Saturday, January 16, 2010

Manchester Rain and TV Dinners.

The Manchester rain is back, and everything looks a little greyer after our Narnia-impressions of the last few weeks. It's been back to normal this week, but seems everyone's a little slow into gear because of the weather. There seems a lot to be done; and quickly, and I wonder if that's because in an election year there's a massive uncertainty about the near and far futures. Long term projects like the BBC's move to Salford, trundle on with a glacial speed, and there does seem a lot of "business as usual" about at the moment. I'm puzzled by the TV schedules - this week, we've two returning dramas, "Survivors" and "Being Human." British TV has always been a bit kinder about commissioning than the bloodbath that is American TV. The first of these shows was pilloried; and just about hung on (it finished its first run only halfway through a story, so would have been cruel on viewers to pull it, if nothing else), the latter was an unexpected slow-burn success; and didn't really expect a second series, so rounded was the first. Belatedly, it seems, producers and writers are learning from the American box sets; even if on a reduced scale.  At the other end of the scale, the turning of a period drama like "Cranford" into something of a continuing soap opera by finding other storylines than in the original adaption, seems a bit of a first for the BBC. Yet, for all the talk of the state-of-the-art facilities at New Media City, it's not the big commissioning departments that are moving initially to the north; it's sport, childrens and digital. One can only assume that the beeb and other producers will increasingly look to make dramatic programmes here as well, as time goes on.The massive investment required to have a 20-episodes a year show for five or more years, that you find with "24", "Lost" et al, is, one thinks, closer to how the old BBC and Granada used to work, with such a rich vein of talent, working on show after show.

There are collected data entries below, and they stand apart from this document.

Lemma apply_all_app l1 l2 st st1 : apply_all l1 st = (st1, Ok tt) → apply_all (l1 ++ l2) st = apply_all l2 st1.
Proof.
  revert st. induction l1 as [|x l1 IH]; intros st; cbn [app]; [by intros [= <-]|]. rewrite !apply_all_cons.
  destruct (doc_apply x st) as [st2 [[]|e]]; [apply IH|done].
Qed.

(** The next part of a commit lands when nothing it names is missing. *)
Lemma sim_land st p done rest h mid post others :
  sim st p done rest → of_stamp h done ++ mid ++ post = of_stamp h all → waiting p ++ rest ≡ₚ mid ++ others →
  needs_a_missing_task st mid = false →
  ∃ st', apply_all mid st = (st', Ok tt) ∧ apply_all (done ++ mid) st0 = (st', Ok tt) ∧ ordered (placed st0) (done ++ mid)
    ∧ ∀ t, placed st' t ↔ learned (placed st) mid t.
Proof.
  intros Hs Hh Hp Hn. destruct (sim_causal _ _ _ _ Hs) as [Hc Hpl].
  assert (Forall (λ o, is_Some (new_line st o)) mid) as Hnew by (eapply sim_new_all; [exact Hs|]; intros o Ho; rewrite Hp; set_solver).
  pose proof (proj1 (needs_spec st mid Hnew) Hn) as Hanch.
  assert (ordered (placed st) mid) as Ho.
  { pose proof (Hinner h) as Hi. set (K := λ t, t ∉ added_ids (of_stamp h all)) in Hi. rewrite <- Hh in Hi. apply ordered_app in Hi as [_ [Hi _]%ordered_app].
    eapply ordered_within; [exact Hi|exact Hanch|]. intros t [Ht|(x & Hx & Hxt)]%learned_spec Hin.
    - destruct Ht. rewrite <- Hh. unfold added_ids in *. rewrite !omap_app. set_solver.
    - eapply added_placed; [exact Hs|]. unfold added_ids. apply list_elem_of_omap. by exists x. }
  destruct (causal_run st mid others) as (st' & E & _ & Hpl'); [by eapply causal_perm|done|]. exists st'. split_and!; [done| | |done].
  - rewrite (apply_all_app _ _ _ _ (sm_run _ _ _ _ Hs)). done.
  - apply ordered_app. split; [apply Hs|]. eapply ordered_ext; [|exact Ho]. done.
Qed.

(** What becomes ready when some ops land is waiting for one of them. *)
Lemma newly_ready st p done rest st' p' mid h :
  sim st p done rest → parked_wf p' → (∀ o, o ∈ waiting p' → o ∈ waiting p ++ rest) → (∀ t, placed st' t ↔ learned (placed st) mid t) →
  Forall (λ o, is_Some (new_line st' o)) (waiting_of p' h) → ready st' p' h →
  needs_a_missing_task st (waiting_of p' h) = false ∨ ∃ k, k ∈ numbers_of p' h ∧ k ∈ naming p' (added_ids mid).
Proof.
  intros Hs Hp' Hsub Hpl Hnew' Hr. destruct (needs_a_missing_task st (waiting_of p' h)) eqn:Em; [right|by left].
  assert (∀ o, o ∈ waiting_of p' h → o ∈ waiting p ++ rest) as Hin by (intros o [_ Ho]%(waiting_of_elem p' h o Hp'); by apply Hsub).
  pose proof (sim_new_all _ _ _ _ _ Hs Hin) as Hnew. pose proof (needs_spec st _ Hnew) as Hsp. pose proof (proj1 (needs_spec st' _ Hnew') Hr) as Hr'.
  set (f := λ o, match anchor_of o with Some t => bool_decide (t ∈ added_ids mid) | None => false end).
  destruct (existsb f (waiting_of p' h)) eqn:Ex.
  - apply existsb_exists in Ex as (o & Ho%list_elem_of_In & Ht). unfold f in Ht. destruct (anchor_of o) as [t|] eqn:Ea; [|done].
    apply bool_decide_eq_true in Ht.
    apply waiting_of_elem in Ho as [Hst Ho]; [|done]. pose proof Ho as Ho0. apply waiting_elem in Ho as (k & e & Hk). exists k. split.
    + apply numbers_of_elem; [done|]. eauto.
    + apply naming_elem; [done|]. exists t, o, e. split_and!; [done|done|]. rewrite (new_line_names st o), Ea by (by eapply sim_new, Hsub). by left.
  - exfalso. apply not_false_iff_true in Em. apply Em, Hsp. intros o t Ho Ha. destruct (Hr' o t Ho Ha) as [?|Hplt]; [by left|].
    apply Hpl, learned_spec in Hplt as [?|(x & Hx & Hxt)]; [by right|].
    apply not_true_iff_false in Ex. destruct Ex. apply existsb_exists. exists o. split; [by apply list_elem_of_In|]. unfold f. rewrite Ha.
    apply bool_decide_eq_true. unfold added_ids. apply list_elem_of_omap. by exists x.
Qed.

Lemma of_stamp_all h l : (∀ o, o ∈ l → op_hlc o = h) → of_stamp h l = l ∧ ∀ h', h' ≠ h → of_stamp h' l = [].
Proof.
  induction l as [|o l IH]; intros H; [done|]. destruct IH as [IH1 IH2]; [intros x Hx; apply H; by right|].
  pose proof (H o ltac:(by left)) as Ho. unfold of_stamp in *. cbn. split.
  - by rewrite bool_decide_eq_true_2, IH1.
  - intros h' Hh. rewrite bool_decide_eq_false_2 by congruence. by apply IH2.
Qed.

Lemma leniently_filter (bare : list Op) : List.filter (λ o, negb (failed_id [] o)) bare = bare.
Proof. induction bare as [|o l IH]; [done|]. cbn [List.filter failed_id existsb negb]. by f_equal. Qed.

Lemma subjects_added st l : Forall (λ o, is_Some (new_line st o)) l → omap (λ o, subject (op_kind o)) l = added_ids l.
Proof. unfold added_ids. induction 1 as [|o l Ho _ IH]; [done|]. cbn. by rewrite (new_line_subject st o Ho), IH. Qed.

(** The queue after a commit left it. *)
Lemma taken_commit st p done rest n o e h :
  sim st p done rest → pk_ops p !! n = Some (o, e) → op_hlc o = h →
  ∃ o1 l p', waiting_of p h = o1 :: l ∧ op_hlc o1 = h
    ∧ p' = mkParked (pk_ops (take_all p (numbers_of p h))) (pk_next (take_all p (numbers_of p h))) (by_task (take_all p (numbers_of p h)))
        (by_stamp (take_all p (numbers_of p h))) (pk_whole (take_all p (numbers_of p h)) ∖ {[op_hlc o1]})
    ∧ parked_wf p' ∧ waiting p ≡ₚ waiting_of p h ++ waiting p' ∧ (∀ o, o ∈ waiting_of p h → op_hlc o = h)
    ∧ (∀ k o' e', pk_ops p' !! k = Some (o', e') ↔ pk_ops p !! k = Some (o', e') ∧ op_hlc o' ≠ h)
    ∧ (∀ k o' e', pk_ops p' !! k = Some (o', e') → op_hlc o' ∈ pk_whole p')
    ∧ waiting_of p' h = [] ∧ ∀ h', h' ≠ h → numbers_of p h' = numbers_of p' h' ∧ waiting_of p h' = waiting_of p' h'.
Proof.
  intros Hs Hn Hh0. pose proof (sm_wf _ _ _ _ Hs) as Hp. set (g := numbers_of p h).
  assert (∀ x, x ∈ waiting_of p h → op_hlc x = h) as Hst by (intros x [? _]%(waiting_of_elem p h x Hp); done).
  assert (o ∈ waiting_of p h) as Ho by (apply waiting_of_elem; [done|]; split; [done|]; apply waiting_elem; eauto).
  assert (∃ o1 l, waiting_of p h = o1 :: l) as (o1 & l & Ew) by (destruct (waiting_of p h) as [|o1 l]; [by apply elem_of_nil in Ho|by exists o1, l]).
  assert (op_hlc o1 = h) as H1 by (apply Hst; rewrite Ew; by left). set (p1 := take_all p g).
  set (p' := mkParked (pk_ops p1) (pk_next p1) (by_task p1) (by_stamp p1) (pk_whole p1 ∖ {[op_hlc o1]})).
  exists o1, l, p'. split_and!; [done|done|done|..].
  - by apply drop_whole_wf, take_all_wf.
  - rewrite (waiting_take_all p g) by apply in_order_nodup. fold p1. done.
  - exact Hst.
  - intros k o' e'. change (pk_ops p') with (pk_ops p1). unfold p1. rewrite take_all_ops. split.
    + case_bool_decide as Hk; [done|]. intros He. split; [done|]. intros Hh. apply Hk, numbers_of_elem; [done|]. eauto.
    + intros [He Hh]. rewrite bool_decide_eq_false_2; [done|]. intros (o2 & e2 & E2 & H2)%numbers_of_elem; [|done]. congruence.
  - intros k o' e'. change (pk_ops p') with (pk_ops p1). unfold p1. rewrite take_all_ops. case_bool_decide as Hk; [done|]. intros He.
    assert (op_hlc o' ≠ h) as Hne by (intros Hh; apply Hk, numbers_of_elem; [done|]; eauto).
    cbn [pk_whole p']. rewrite H1. apply elem_of_difference. split; [|set_solver].
    apply (take_all_whole p g h); [|apply elem_of_difference; split; [by eapply (sm_whole _ _ _ _ Hs)|set_solver]].
    intros k2 o2 e2 Hk2 He2. apply numbers_of_elem in Hk2 as (o3 & e3 & E3 & H3); [|done]. congruence.
  - assert (parked_wf p') as Hp' by (by apply drop_whole_wf, take_all_wf). destruct (waiting_of p' h) as [|x l'] eqn:E; [done|]. exfalso.
    assert (x ∈ waiting_of p' h) as Hx by (rewrite E; by left). apply waiting_of_elem in Hx as [Hxh Hx]; [|done].
    apply waiting_elem in Hx as (k & e' & Hk). change (pk_ops p') with (pk_ops p1) in Hk. unfold p1 in Hk. rewrite take_all_ops in Hk.
    case_bool_decide as Hb; [done|]. apply Hb, numbers_of_elem; [done|]. eauto.
  - intros h' Hh'. apply waiting_of_ext; [done|by apply drop_whole_wf, take_all_wf|]. intros k o' e' Ho'.
    change (pk_ops p') with (pk_ops p1). unfold p1. rewrite take_all_ops. case_bool_decide as Hk; [|done].
    apply numbers_of_elem in Hk as (o2 & e2 & E2 & H2); [|done]. split; [|done]. intros He. congruence.
Qed.
(* ===== verification/DocNewest.v ===== *)
(** An op newer than everything a document holds, whatever it does, leaves a document in which nothing is
    newer: each task shown is at its newest placement, so the next such op again finds its anchor where
    it is shown. *)
From stdpp Require Import gmap.
From S2P Require Import Prelude.
From S2P Require Import Types.
From S2P Require Import TodoFile.
From S2P Require Import Diff.
From S2P Require Import Hlc.
From S2P Require Import TextHistory.
From S2P Require Import Ops.
From S2P Require Import DocState.
From S2P Require Import DocRows.
From S2P Require Import DocInvariant.
From S2P Require Import DocConverge.
From S2P Require Import DocErrors.
From S2P Require Import DocFresh.

(** Two rows that hold one placement, with its text changed, or shown otherwise if it is a plain blank. *)
Definition alike (r r' : Placement) : Prop :=
  p_id r' = p_id r ∧ p_stamp r' = p_stamp r ∧ p_eraser r' = p_eraser r
  ∧ (p_hidden r' = p_hidden r ∨ p_id r = None ∧ p_eraser r = false).

(** The document with the texts of its task lines changed. *)
Record retext (st st' : DocState) : Prop := mkRetext {
  rt_ids : entry_id <$> entries st' = entry_id <$> entries st;
  rt_hidden : hidden st' = hidden st;
  rt_visible : visible st' = visible st;
  rt_stamps : stamps st' = stamps st;
  rt_parents : parents st' = parents st;
  rt_erasers : erasers st' = erasers st;
  rt_path : ds_path st' = ds_path st
}.
Lemma erasers_at_placed h n k x rs :
  n ≤ length rs → p_eraser x = true → p_stamp x = h → erasers_at h n k rs → erasers_at h n (S k) (insert_at n x rs).
Proof.
  intros Hn He Hs [Hk Hall]. split; [rewrite length_insert_at; lia|]. intros s r Hsn.
  destruct (decide (s = n)) as [->|Hne]; [rewrite lookup_insert_at_here by done; by intros [= <-]|].
  rewrite lookup_insert_at by done. rewrite (proj2 (Nat.ltb_ge s n)), (proj2 (Nat.eqb_neq s n)) by lia. apply Hall. lia.
Qed.

(** ** The erasers at a gap claim its blanks *)

Lemma first_shown rs p rest :
  shown_rows rs = p :: rest → ∃ pre post, rs = pre ++ p :: post ∧ Forall (λ r, p_hidden r = true) pre ∧ p_hidden p = false.
Proof.
  unfold shown_rows. induction rs as [|r rs IH]; cbn; [done|]. destruct (p_hidden r) eqn:E; cbn.
  - intros H. destruct (IH H) as (pre & post & -> & Hp & Hh). exists (r :: pre), post. split_and!; [done|by constructor|done].
  - intros [= -> _]. exists [], rs. by split_and!.
Qed.

Lemma owned_hidden acc pre :
  Forall (λ r, p_hidden r = true) pre → last_shown acc pre = acc ∧ count_of acc (owned acc pre) = length (List.filter plain pre).
Proof.
  induction 1 as [|r pre Hr _ [IH1 IH2]]; [done|].
  assert (shows r = None) as Hs by (unfold shows; by rewrite Hr).
  change (last_shown acc (r :: pre)) with (last_shown (match shows r with Some t => Some t | None => acc end) pre).
  cbn [owned List.filter]. rewrite Hs. split; [done|]. destruct (plain r); [|done]. cbn [length]. by rewrite count_cons, bool_decide_eq_true_2, IH2.
Qed.

Lemma filter_rows st rs n pre post :
  columns st rs → drop n rs = pre ++ post →
  length (List.filter (λ s, is_blank st s && negb (slot_eraser st s)) (seq n (length pre))) = length (List.filter plain pre).
Proof.
  intros Hc. revert n. induction pre as [|r pre IH]; intros n Hd; [done|]. cbn [length seq List.filter].
  assert (rs !! n = Some r) as Hr by (by rewrite <- (Nat.add_0_r n), <- lookup_drop, Hd).
  destruct (columns_lookup _ _ _ _ Hc Hr) as (_ & _ & _ & _ & -> & _ & ->). change (p_blank r && negb (p_eraser r)) with (plain r).
  assert (drop (S n) rs = pre ++ post) as Hd' by (by rewrite <- Nat.add_1_r, <- drop_drop, Hd).
  destruct (plain r); cbn; by rewrite (IH (S n)).
Qed.

(** A visible blank at the gap: one blank more belongs to the anchor than erasers were placed. *)
Lemma erasers_below h st rs after n k :
  calm h st rs → spot_of st after = Some n → erasers_at h n k rs → run_at n rs ≠ 0 → S k ≤ count_of after (owned None rs).
Proof.
  intros Hcm Hs [Hk Her] Hrun. pose proof (cm_fresh _ _ _ Hcm) as Hl. pose proof (fr_columns _ _ _ Hl) as Hc. pose proof (columns_length _ _ Hc) as L.
  unfold run_at in Hrun. destruct (shown_rows (drop n rs)) as [|p rest] eqn:Esh; [done|]. cbn in Hrun. destruct (p_blank p) eqn:Eb; [|done].
  destruct (first_shown _ _ _ Esh) as (pre & post & Ed & Hpre & Hph).
  assert (∀ i r, pre !! i = Some r → rs !! (n + i) = Some r) as Hpre_at.
  { intros i r Hi. rewrite <- lookup_drop, Ed. by apply lookup_app_l_Some. }
  assert (rs !! (n + length pre) = Some p) as Hp.
  { rewrite <- lookup_drop, Ed. by rewrite list_lookup_middle. }
  assert (∀ r, r ∈ rs → eraser_ok r) as Hok by (apply Forall_forall, (fr_ok _ _ _ Hl)).
  assert (p_eraser p = false) as Hpe.
  { destruct (p_eraser p) eqn:E; [|done]. destruct (Hok p) as [? _]; [by eapply list_elem_of_lookup_2|done|congruence]. }
  assert (k ≤ length pre) as Hkp.
  { destruct (decide (k ≤ length pre)) as [|Hlt]; [done|]. destruct (Her (n + length pre) p) as [? _]; [lia|done|congruence]. }
  destruct (columns_lookup _ _ _ _ Hc Hp) as (_ & E2 & _ & _ & E5 & _ & E7).
  pose proof (lookup_lt_Some _ _ _ Hp) as Hlt.
  assert (k ≤ length (List.filter plain pre)) as Hle.
  { rewrite <- (filter_rows st rs n pre (p :: post) Hc Ed). replace (length pre) with (n + length pre - n) by lia.
    apply erasers_claim; [exact (fresh_wf _ _ _ Hl)|by apply Hcm|lia|lia| |congruence..|].
    - intros s Hs'. destruct (lookup_lt_is_Some_2 pre (s - n)) as [r Hr]; [lia|]. pose proof (Hpre_at _ _ Hr) as Hr'.
      replace (n + (s - n)) with s in Hr' by lia. destruct (columns_lookup _ _ _ _ Hc Hr') as (_ & -> & _).
      rewrite Forall_forall in Hpre. apply Hpre. by eapply list_elem_of_lookup_2.
    - intros s Hs'. destruct (lookup_lt_is_Some_2 rs s) as [r Hr]; [lia|]. destruct (columns_lookup _ _ _ _ Hc Hr) as (_ & _ & -> & _ & -> & _).
      destruct (Her s r Hs' Hr) as [-> ->]. split; [done|]. apply (fresh_stamp_le h st rs _ Hl). lia. }
  rewrite <- (take_drop n rs), owned_app, count_app, (spot_last_shown h st rs after n Hl Hs), Ed, owned_app, count_app.
  destruct (owned_hidden after pre Hpre) as [-> ->]. cbn [owned]. unfold shows. rewrite Hph.
  assert (p_id p = None) as -> by (by apply p_blank_id). assert (plain p = true) as -> by (unfold plain; by rewrite Eb, Hpe).
  rewrite count_cons, bool_decide_eq_true_2 by done. lia.
Qed.

(** ** The tasks shown *)

(** The tasks shown and their lines, by rows. *)
Definition tasks_of (rs : list Placement) : list (TaskId * OwnedLine) :=
  omap (λ r, if p_hidden r then None else i ← entry_id (p_entry r); Some (i, entry_line (p_entry r))) rs.

Lemma task_lines_rows h st rs : fresh_at h st rs → task_lines st = tasks_of rs.
Proof.
  intros Hl. unfold task_lines. rewrite (visible_entries_rows st rs (fr_visible _ _ _ Hl) (fr_columns _ _ _ Hl)).
  unfold shown_rows, tasks_of. clear Hl. induction rs as [|r rs IH]; [done|]. cbn. destruct (p_hidden r); cbn; [exact IH|]. by rewrite IH.
Qed.

Lemma tasks_of_placed n x rs : entry_id (p_entry x) = None → tasks_of (insert_at n x rs) = tasks_of rs.
Proof.
  intros Hx. unfold insert_at, tasks_of. rewrite <- (take_drop n rs) at 3. rewrite !omap_app. f_equal. cbn. rewrite Hx. by destruct (p_hidden x).
Qed.

Lemma tasks_of_alike rs rs' : Forall2 alike rs rs' → p_entry <$> rs' = p_entry <$> rs → tasks_of rs' = tasks_of rs.
Proof.
  induction 1 as [|r r' rs rs' Ha _ IH]; intros E; [done|]. cbn in E. injection E as E1 E2. specialize (IH E2).
  unfold tasks_of in *. cbn. rewrite IH, E1. destruct Ha as (_ & _ & _ & [->|[Hid _]]); [done|]. unfold p_id in Hid. rewrite Hid.
  by destruct (p_hidden r), (p_hidden r').
Qed.

(** ** One step *)

Definition calm_pass (p : Pass) (rs : list Placement) : Prop := calm scratch_stamp (p_work p) rs.

(** An op added to a pass that leaves the tasks shown as they were. *)
Record pushed (p : Pass) (k : OpKind) (p' : Pass) : Prop := mkPushed {
  pu_ops : p_ops p' = p_ops p ++ [k];
  pu_tasks : task_lines (p_work p') = task_lines (p_work p)
}.

Lemma push_placed p rs after n R k st1 x :
  calm_pass p rs → spot_of (p_work p) after = Some n → roomy (S R) (p_work p) → moves_shown (p_work p) k → reshapes k = true →
  doc_dispatch (scratch_op (ds_path (p_work p)) k) (p_work p) = (st1, Ok tt) → fresh_at scratch_stamp st1 (insert_at n x rs) →
  entry_id (p_entry x) = None →
  ∃ p' rs', pass_push p k = Some p' ∧ pushed p k p' ∧ p_work p' = settle_erasers st1 ∧ calm_pass p' rs' ∧ Forall2 alike (insert_at n x rs) rs'
    ∧ roomy R (p_work p') ∧ spot_of (p_work p') after = Some n.
Proof.
  intros Hcm Hs Hroom Hmv Hr Hd Hl1 Hx. set (o := scratch_op _ k) in *.
  assert (roomy 0 st1) as Hroom1.
  { eapply (roomy_rows 0 (S R) (p_work p) rs st1); [exact (fr_columns _ _ _ (cm_fresh _ _ _ Hcm))|exact (fr_columns _ _ _ Hl1)|..|exact Hroom].
    - rewrite count_insert_at. destruct (_ || _); lia.
    - rewrite length_insert_at. lia. }
  destruct (newest_settled scratch_stamp (p_work p) o st1 (insert_at n x rs) Hd Hr Hl1 Hroom1) as (Ha & rs' & Hcm' & Hal).
  exists (mkPass (settle_erasers st1) (p_ops p ++ [k])), rs'. unfold pass_push. fold o. rewrite Ha. split_and!; try done.
  - split; [done|]. cbn [p_work]. rewrite (task_lines_rows _ _ _ (cm_fresh _ _ _ Hcm')), (task_lines_rows _ _ _ (cm_fresh _ _ _ Hcm)).
    rewrite (tasks_of_alike _ _ Hal), tasks_of_placed; [done|done|].
    rewrite <- (col_entries _ _ (fr_columns _ _ _ (cm_fresh _ _ _ Hcm'))), <- (col_entries _ _ (fr_columns _ _ _ Hl1)).
    apply (ba_entries _ _ (blanks_apart_settle st1)).
  - destruct (newest_apply scratch_stamp (p_work p) rs o _ R Hcm eq_refl Hmv Hroom Ha) as (_ & H & _). cbn in H. by rewrite Hr in H.
  - eapply spot_kept; [exact (cm_fresh _ _ _ Hcm)|done|exact (cm_fresh _ _ _ Hcm')|done].
Qed.

Lemma push_blank p rs after n R :
  calm_pass p rs → spot_of (p_work p) after = Some n → roomy (S R) (p_work p) →
  ∃ p' rs' spot x, pass_push p (KBlankInsert after) = Some p' ∧ pushed p (KBlankInsert after) p'
    ∧ spot_at spot = n ∧ p_work p' = settle_erasers (insert_entry (p_work p) spot (blank_entry (p_work p)) scratch_stamp)
    ∧ x = mkPlacement (blank_entry (p_work p)) false scratch_stamp (spot_parent spot) false
    ∧ calm_pass p' rs' ∧ Forall2 alike (insert_at n x rs) rs' ∧ roomy R (p_work p') ∧ spot_of (p_work p') after = Some n.
Proof.
  intros Hcm Hs Hroom. pose proof (cm_fresh _ _ _ Hcm) as Hl. destruct (fresh_spot _ _ _ _ _ Hl Hs) as (spot & Hsp & <- & _).
  destruct (push_placed p rs after (spot_at spot) R (KBlankInsert after) (insert_entry (p_work p) spot (blank_entry (p_work p)) scratch_stamp)
    (mkPlacement (blank_entry (p_work p)) false scratch_stamp (spot_parent spot) false) Hcm Hs Hroom) as (p' & rs' & H1 & H1' & H2 & H3 & H4 & H5 & H6); try done.
  - unfold doc_dispatch. cbn. unfold doc_blank_insert. rewrite (roomy_too_many R) by (done || exact (fresh_wf _ _ _ Hl)).
    unfold mbind, ST_bind, try, modify. by rewrite Hsp.
  - by apply fresh_insert.
  - exists p', rs', spot, (mkPlacement (blank_entry (p_work p)) false scratch_stamp (spot_parent spot) false). by split_and!.
Qed.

Watching "Being Human" and "Survivors" last night, back to back, the first episodes had much in common; there was a little bit of continuation from last time to remind us where we were up to; a single story to keep the casual viewers happy (in "Survivors" a hospital collapses, requiring a search and rescue that felt particularly unsettling in the week of the Haiti earthquake); but most of all some "rebooting of the franchise" via new characters and storylines. In both cases, by episode two you hope the dramas have settled down; there was a little too much pointing at themselves for attention. The Christmas Dr. Who episodes had the same sense of writerly panic, trying to fit everything in to a particular sized dramatic box. (And surely the extra-long final Dr. Who episode was an indulgence only given because it saw Russell T. Davies's final show as well as Tennants.) It's pleasing to see some of the lessons being learnt from HBO and others, yet the bigger picture is that we don't have so clearly a defined "season" as the Americans. It's the same in fiction publishing, and the music industry; there is a timetable, but it seems dictated by the vagaries of awards ceremonies and publishing schedules, rather than something that can be looked forward to by viewers. In the 2nd snowy week of the new year, a rich TV schedule that included a range of new dramas, and a major movie ("Slumdog Millionaire", which slipped out incomprehensibly on a mid-week night), I'm sure we were all glad of some new TV to watch; but I've so vague a grasp on the tv schedules nowadays that I'm not even sure which day these shows premiere on and which days are repeats. If reality TV has shown us anything positive it is that a regular "narrative" arc, with a clear finishing line, and a sense of "event" about it, makes a lot of sense - yet in drama and comedy there's a sense of utter incoherence, at least to my mind, which culminated with the absurdity of a "Gavin and Stacey" christmas day show not being a one-off special but last-but-one in a series, set on a summer beach!


A few little things to add. Enjoyed the first book for our SF book club, Joe Haldeman's "The Forever War" - will blog about it after the book club meeting. Was somewhat perplexed and confused by the much-lauded Haneke movie "Hidden." I'm all for ambiguity, but I just didn't get this one.  I was pleased to hear that Lemn Sissay was honoured in the new year honours; writers don't get too many honours, northern writers less so; and though I'm sure it was a difficult decision about whether to accept or not, its recognition for his work and his integrity over the years. There doesn't seem much on in artistic or literary Manchester in January which seems a shame, though its 5 years of Poets and Players being celebrated at the Whitworth next Saturday.